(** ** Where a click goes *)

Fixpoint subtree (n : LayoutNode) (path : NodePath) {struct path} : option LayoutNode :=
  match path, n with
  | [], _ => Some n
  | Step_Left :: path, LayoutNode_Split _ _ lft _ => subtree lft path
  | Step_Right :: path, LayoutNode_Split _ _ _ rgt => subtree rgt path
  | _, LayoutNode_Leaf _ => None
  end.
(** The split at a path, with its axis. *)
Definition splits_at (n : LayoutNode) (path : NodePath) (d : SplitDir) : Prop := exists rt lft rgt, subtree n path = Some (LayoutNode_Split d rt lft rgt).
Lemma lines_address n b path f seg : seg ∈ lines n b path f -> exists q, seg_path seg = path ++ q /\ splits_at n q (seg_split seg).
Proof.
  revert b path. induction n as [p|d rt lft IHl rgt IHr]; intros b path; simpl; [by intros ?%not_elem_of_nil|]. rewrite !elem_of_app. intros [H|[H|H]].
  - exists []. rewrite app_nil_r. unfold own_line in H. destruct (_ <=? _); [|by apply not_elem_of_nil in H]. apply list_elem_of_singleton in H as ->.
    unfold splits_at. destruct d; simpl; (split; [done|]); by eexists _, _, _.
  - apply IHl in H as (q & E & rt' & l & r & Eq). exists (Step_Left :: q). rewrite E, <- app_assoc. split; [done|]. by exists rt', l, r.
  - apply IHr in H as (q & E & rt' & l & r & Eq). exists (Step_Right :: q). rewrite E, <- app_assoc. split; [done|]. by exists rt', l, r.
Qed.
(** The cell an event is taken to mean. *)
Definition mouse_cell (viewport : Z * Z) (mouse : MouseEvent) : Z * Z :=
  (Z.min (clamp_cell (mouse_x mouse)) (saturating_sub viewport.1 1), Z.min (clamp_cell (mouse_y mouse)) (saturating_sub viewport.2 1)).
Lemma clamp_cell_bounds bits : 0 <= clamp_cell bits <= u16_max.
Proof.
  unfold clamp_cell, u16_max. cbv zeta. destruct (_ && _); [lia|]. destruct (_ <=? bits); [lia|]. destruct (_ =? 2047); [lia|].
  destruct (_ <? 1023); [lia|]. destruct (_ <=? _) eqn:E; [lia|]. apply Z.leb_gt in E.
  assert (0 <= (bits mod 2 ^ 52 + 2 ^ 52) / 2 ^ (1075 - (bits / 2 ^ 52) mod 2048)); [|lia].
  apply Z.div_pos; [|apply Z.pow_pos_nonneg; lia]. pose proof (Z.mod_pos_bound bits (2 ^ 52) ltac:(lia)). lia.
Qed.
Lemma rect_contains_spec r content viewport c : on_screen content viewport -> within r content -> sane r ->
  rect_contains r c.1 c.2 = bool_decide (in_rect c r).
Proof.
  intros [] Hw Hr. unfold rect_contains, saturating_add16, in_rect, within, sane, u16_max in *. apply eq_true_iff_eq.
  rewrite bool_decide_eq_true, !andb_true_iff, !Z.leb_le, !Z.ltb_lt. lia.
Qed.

==

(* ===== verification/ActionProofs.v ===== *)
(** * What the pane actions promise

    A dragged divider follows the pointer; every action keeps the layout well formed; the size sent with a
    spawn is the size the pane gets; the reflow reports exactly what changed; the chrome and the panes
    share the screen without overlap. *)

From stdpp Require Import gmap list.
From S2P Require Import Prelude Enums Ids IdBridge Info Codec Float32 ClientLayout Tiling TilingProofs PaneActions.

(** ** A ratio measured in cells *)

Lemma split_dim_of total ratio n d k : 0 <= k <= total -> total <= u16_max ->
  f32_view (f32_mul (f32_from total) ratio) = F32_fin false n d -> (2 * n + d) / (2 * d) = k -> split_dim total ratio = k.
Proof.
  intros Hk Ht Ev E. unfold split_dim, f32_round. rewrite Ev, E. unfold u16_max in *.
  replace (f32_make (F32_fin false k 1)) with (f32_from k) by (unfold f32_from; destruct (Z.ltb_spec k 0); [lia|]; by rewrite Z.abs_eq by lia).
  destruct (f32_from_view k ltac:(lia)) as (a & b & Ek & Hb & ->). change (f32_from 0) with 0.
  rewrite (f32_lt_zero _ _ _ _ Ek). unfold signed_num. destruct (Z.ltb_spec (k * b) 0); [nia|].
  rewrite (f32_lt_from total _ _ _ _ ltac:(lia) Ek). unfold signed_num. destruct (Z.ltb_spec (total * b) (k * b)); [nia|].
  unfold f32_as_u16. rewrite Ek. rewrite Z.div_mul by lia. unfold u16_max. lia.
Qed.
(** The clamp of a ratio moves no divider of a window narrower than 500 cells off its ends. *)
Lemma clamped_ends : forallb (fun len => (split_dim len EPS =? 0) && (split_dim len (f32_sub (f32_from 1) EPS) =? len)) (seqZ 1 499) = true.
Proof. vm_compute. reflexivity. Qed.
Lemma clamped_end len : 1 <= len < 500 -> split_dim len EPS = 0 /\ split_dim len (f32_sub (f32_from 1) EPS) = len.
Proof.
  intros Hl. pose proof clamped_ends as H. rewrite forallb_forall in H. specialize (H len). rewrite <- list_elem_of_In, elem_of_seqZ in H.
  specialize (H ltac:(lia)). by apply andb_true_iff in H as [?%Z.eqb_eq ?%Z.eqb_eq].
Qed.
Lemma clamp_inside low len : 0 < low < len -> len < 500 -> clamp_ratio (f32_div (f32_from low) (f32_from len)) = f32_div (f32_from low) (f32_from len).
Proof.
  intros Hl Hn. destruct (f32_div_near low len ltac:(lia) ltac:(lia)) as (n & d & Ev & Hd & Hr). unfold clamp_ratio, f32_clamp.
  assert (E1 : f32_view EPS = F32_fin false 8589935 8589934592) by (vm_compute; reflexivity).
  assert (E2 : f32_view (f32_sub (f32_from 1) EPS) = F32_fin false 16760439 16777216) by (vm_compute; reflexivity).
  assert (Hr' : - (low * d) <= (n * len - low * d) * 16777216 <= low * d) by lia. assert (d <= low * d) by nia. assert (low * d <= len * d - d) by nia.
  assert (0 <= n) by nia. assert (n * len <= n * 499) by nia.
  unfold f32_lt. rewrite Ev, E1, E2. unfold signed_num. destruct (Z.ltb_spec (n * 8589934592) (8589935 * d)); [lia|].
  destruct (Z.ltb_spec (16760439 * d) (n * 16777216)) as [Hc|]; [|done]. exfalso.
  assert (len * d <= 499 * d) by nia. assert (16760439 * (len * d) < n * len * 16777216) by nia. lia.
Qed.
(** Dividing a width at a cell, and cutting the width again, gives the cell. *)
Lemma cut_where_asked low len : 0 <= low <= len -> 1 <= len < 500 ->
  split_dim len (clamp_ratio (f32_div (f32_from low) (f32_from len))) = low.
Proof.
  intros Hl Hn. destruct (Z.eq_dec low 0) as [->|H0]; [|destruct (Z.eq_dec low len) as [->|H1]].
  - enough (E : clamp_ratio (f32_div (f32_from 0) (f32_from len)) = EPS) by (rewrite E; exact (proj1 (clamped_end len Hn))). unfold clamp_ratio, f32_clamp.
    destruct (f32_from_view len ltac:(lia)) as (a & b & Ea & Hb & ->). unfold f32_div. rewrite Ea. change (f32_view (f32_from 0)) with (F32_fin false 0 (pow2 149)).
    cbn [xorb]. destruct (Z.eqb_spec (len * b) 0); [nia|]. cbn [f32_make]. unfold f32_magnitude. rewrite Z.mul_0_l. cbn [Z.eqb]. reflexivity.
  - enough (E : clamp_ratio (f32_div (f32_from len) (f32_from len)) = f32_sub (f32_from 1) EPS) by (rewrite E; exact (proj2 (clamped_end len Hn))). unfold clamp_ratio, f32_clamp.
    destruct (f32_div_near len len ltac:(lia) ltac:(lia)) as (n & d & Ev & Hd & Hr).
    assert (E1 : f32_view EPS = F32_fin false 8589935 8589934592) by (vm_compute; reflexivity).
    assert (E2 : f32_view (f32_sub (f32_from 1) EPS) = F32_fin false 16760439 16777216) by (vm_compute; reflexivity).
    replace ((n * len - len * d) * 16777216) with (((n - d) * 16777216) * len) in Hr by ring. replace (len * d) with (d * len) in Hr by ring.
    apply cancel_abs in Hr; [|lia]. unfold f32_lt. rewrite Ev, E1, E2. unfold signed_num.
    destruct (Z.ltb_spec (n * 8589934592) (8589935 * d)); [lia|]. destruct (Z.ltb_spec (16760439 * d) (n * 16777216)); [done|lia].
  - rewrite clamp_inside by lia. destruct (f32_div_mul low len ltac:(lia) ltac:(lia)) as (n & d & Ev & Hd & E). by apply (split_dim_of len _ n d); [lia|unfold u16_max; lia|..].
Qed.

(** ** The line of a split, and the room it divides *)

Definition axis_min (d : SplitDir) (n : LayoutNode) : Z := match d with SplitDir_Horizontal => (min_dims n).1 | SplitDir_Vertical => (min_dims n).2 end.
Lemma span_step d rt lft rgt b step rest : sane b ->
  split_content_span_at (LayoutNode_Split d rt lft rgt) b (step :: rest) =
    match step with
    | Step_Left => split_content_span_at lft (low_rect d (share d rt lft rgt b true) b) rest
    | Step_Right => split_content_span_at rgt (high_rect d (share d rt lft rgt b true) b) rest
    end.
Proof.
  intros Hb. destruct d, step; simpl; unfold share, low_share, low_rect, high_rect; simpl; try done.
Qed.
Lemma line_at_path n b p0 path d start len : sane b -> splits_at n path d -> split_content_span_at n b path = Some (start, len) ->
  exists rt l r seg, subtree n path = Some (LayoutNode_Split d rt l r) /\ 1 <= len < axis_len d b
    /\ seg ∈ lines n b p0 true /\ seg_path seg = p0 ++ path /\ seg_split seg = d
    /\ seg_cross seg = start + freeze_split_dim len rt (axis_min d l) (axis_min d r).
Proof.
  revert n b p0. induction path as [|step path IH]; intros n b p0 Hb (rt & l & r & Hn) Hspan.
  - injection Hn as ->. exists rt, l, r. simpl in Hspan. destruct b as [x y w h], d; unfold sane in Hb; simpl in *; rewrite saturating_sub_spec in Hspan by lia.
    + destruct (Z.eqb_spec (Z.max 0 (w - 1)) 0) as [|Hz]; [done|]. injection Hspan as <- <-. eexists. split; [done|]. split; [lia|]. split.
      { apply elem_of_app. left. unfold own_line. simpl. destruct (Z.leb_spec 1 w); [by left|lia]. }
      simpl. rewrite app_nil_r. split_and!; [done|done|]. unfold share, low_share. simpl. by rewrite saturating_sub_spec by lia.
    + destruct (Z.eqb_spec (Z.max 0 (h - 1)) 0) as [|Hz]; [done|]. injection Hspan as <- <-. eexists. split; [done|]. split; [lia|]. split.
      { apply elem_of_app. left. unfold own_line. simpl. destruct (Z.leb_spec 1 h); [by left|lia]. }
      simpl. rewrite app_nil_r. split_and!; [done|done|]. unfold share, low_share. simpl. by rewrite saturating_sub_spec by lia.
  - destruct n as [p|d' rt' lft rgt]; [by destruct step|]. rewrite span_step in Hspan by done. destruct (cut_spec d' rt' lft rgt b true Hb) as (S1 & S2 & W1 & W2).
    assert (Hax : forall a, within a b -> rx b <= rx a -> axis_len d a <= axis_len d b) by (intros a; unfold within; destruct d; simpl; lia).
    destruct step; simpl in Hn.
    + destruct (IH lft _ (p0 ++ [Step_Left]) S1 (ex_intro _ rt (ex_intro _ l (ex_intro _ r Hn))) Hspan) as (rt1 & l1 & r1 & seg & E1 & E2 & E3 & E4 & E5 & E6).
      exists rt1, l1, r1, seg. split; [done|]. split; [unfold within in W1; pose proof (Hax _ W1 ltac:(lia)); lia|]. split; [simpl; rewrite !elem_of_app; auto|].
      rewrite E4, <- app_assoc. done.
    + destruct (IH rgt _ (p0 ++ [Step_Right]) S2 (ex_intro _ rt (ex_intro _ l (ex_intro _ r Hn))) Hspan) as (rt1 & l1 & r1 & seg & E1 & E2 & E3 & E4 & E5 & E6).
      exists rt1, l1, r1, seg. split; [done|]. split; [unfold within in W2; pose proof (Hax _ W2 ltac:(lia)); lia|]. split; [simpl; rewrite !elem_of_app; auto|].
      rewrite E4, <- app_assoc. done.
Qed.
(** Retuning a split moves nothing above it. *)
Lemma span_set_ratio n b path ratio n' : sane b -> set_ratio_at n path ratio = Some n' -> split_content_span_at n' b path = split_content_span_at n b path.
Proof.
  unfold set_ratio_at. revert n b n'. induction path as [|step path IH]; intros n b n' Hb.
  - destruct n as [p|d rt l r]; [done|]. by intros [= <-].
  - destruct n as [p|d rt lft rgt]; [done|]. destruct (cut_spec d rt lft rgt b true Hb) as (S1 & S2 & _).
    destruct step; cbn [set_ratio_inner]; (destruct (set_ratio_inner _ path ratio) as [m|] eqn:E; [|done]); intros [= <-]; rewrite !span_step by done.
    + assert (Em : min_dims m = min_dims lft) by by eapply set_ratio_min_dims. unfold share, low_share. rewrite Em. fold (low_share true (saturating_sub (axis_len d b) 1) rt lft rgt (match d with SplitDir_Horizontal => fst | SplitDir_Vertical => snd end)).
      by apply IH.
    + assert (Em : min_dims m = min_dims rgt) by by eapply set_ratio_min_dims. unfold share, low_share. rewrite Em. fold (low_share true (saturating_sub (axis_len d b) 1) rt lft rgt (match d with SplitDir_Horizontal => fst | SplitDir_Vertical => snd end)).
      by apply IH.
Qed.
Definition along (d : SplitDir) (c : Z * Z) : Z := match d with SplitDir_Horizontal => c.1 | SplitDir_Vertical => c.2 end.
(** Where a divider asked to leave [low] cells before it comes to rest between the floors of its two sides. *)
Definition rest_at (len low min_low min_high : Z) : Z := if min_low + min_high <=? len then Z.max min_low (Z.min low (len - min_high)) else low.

---

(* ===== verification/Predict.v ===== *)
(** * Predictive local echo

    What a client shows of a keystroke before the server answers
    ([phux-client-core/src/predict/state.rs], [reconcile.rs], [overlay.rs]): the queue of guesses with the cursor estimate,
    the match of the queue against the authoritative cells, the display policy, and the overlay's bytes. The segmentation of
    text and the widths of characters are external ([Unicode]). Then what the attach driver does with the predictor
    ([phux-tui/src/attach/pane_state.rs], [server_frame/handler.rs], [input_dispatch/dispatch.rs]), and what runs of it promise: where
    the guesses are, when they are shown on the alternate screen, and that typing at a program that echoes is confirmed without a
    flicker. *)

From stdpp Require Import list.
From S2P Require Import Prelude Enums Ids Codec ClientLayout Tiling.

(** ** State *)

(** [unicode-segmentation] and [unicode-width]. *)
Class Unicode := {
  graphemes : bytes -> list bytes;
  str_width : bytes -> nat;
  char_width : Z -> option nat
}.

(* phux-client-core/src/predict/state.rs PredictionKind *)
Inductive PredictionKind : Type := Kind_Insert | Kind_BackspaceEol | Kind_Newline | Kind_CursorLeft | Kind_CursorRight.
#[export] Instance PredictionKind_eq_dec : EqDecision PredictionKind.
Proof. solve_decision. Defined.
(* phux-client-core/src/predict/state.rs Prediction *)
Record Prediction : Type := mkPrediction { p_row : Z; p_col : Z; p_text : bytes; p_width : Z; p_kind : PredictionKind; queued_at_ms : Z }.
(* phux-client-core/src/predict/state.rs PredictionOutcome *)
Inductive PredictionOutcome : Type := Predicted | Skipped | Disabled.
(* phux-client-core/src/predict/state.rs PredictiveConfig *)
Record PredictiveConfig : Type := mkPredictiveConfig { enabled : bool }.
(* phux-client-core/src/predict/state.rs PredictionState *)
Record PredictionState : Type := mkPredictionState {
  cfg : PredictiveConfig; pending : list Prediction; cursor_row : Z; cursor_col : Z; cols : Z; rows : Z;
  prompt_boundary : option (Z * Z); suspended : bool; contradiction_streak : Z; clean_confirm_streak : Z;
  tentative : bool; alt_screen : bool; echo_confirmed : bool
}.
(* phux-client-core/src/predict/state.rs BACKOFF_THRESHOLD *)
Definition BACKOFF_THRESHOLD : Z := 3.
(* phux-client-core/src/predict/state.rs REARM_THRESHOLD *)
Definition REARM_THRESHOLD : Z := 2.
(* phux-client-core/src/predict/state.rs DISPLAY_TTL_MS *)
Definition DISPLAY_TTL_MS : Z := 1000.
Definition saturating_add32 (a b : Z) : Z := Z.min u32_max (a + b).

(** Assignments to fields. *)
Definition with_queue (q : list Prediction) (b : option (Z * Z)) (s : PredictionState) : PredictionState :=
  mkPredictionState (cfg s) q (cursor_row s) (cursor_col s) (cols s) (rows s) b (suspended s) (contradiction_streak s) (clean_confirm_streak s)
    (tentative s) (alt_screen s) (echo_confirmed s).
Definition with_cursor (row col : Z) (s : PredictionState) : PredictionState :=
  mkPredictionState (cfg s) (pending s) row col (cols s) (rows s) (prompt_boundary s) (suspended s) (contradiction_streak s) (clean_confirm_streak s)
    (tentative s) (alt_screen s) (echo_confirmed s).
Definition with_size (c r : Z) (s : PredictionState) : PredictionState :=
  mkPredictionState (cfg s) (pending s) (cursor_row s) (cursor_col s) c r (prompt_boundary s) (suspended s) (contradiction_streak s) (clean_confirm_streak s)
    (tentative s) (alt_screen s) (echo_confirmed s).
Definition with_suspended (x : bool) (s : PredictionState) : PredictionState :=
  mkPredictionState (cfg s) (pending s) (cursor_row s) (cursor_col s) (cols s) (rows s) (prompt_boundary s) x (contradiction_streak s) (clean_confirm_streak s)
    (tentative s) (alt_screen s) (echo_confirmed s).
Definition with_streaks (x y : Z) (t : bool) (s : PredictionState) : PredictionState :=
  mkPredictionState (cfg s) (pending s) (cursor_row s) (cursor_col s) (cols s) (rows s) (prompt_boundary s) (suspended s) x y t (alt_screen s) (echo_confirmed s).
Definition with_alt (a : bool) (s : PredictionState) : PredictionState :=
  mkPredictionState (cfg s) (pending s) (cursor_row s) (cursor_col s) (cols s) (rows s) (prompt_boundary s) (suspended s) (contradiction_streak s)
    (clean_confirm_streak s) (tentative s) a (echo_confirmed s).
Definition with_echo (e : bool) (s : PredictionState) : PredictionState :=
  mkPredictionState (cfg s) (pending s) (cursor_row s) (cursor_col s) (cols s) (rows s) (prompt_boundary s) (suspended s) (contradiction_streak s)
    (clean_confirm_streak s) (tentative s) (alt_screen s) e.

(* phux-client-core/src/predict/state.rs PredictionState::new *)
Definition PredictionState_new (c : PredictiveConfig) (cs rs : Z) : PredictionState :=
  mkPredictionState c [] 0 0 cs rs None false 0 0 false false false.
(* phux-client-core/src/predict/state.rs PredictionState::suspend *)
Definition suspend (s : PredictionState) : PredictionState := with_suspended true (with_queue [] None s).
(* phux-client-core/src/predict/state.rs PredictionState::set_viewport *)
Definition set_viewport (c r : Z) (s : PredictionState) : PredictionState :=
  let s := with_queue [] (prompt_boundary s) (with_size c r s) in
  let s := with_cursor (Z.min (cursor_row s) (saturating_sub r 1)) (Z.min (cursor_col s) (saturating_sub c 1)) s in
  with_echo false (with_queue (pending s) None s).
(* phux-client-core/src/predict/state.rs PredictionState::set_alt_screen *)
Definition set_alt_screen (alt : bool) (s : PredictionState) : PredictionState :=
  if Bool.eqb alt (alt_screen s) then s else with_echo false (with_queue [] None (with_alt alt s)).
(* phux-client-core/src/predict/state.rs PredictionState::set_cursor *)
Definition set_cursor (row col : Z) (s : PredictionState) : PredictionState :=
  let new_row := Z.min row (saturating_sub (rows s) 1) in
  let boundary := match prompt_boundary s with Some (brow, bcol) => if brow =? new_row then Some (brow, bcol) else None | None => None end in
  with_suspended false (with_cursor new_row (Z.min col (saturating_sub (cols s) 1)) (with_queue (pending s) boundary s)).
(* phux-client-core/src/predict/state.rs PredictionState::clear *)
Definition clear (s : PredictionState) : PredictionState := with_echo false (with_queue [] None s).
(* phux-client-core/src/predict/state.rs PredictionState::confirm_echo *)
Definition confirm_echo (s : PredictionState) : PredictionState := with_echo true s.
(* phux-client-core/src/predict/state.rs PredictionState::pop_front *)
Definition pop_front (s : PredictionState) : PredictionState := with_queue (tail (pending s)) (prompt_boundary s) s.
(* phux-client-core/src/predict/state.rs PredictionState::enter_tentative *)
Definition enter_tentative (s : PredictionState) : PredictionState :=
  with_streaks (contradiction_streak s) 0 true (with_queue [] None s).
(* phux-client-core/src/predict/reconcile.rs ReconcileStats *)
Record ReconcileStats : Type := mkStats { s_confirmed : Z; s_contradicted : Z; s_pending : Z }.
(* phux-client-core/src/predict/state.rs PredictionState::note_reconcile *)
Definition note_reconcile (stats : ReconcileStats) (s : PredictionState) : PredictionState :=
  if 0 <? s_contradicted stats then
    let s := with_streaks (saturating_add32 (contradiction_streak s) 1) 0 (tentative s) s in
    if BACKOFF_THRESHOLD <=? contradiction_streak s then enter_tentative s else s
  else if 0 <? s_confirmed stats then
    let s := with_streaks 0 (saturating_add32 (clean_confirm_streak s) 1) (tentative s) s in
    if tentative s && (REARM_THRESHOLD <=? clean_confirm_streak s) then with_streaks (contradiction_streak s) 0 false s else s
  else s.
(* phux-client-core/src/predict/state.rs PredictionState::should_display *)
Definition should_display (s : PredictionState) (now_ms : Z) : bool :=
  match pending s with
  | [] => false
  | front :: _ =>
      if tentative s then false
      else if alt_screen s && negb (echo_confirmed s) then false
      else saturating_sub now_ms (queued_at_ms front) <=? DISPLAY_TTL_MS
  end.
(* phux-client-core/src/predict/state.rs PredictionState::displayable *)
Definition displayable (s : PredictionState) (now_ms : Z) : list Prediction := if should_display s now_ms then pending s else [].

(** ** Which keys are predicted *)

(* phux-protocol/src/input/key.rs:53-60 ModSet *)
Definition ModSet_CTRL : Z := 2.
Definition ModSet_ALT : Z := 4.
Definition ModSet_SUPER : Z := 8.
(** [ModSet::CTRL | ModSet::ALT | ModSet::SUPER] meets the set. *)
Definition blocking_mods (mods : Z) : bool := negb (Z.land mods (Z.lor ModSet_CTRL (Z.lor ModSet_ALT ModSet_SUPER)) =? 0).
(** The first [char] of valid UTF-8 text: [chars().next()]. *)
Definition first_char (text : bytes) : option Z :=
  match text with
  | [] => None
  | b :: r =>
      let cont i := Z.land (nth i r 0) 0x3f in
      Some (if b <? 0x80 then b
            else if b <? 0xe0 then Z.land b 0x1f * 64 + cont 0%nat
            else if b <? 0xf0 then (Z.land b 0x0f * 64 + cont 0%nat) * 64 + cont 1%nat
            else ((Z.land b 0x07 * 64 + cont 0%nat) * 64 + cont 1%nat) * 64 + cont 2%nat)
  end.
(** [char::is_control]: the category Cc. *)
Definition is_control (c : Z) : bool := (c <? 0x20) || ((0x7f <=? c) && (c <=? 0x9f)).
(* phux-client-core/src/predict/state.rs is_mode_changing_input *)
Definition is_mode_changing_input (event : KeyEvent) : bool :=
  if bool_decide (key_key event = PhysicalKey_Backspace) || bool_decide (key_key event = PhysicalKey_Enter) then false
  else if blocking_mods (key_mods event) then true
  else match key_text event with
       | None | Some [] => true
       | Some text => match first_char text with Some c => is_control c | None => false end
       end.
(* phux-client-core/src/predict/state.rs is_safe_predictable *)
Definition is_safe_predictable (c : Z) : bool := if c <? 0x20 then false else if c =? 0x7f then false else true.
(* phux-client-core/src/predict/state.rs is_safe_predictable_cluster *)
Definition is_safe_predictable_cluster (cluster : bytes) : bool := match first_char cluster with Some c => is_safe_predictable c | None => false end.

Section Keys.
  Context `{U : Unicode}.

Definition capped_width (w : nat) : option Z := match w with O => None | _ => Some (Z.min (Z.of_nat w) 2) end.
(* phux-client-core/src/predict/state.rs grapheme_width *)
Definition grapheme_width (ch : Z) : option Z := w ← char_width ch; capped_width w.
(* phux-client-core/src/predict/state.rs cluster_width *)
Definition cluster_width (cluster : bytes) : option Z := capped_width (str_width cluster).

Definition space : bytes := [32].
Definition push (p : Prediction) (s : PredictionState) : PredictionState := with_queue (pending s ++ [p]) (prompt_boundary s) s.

## WHAT IS REQUIRED
The answer must be every line of the entries that includes the word "eexists".

## TASK SOLUTION
    unfold splits_at. destruct d; simpl; (split; [done|]); by eexists _, _, _.
    + destruct (Z.eqb_spec (Z.max 0 (w - 1)) 0) as [|Hz]; [done|]. injection Hspan as <- <-. eexists. split; [done|]. split; [lia|]. split.
    + destruct (Z.eqb_spec (Z.max 0 (h - 1)) 0) as [|Hz]; [done|]. injection Hspan as <- <-. eexists. split; [done|]. split; [lia|]. split.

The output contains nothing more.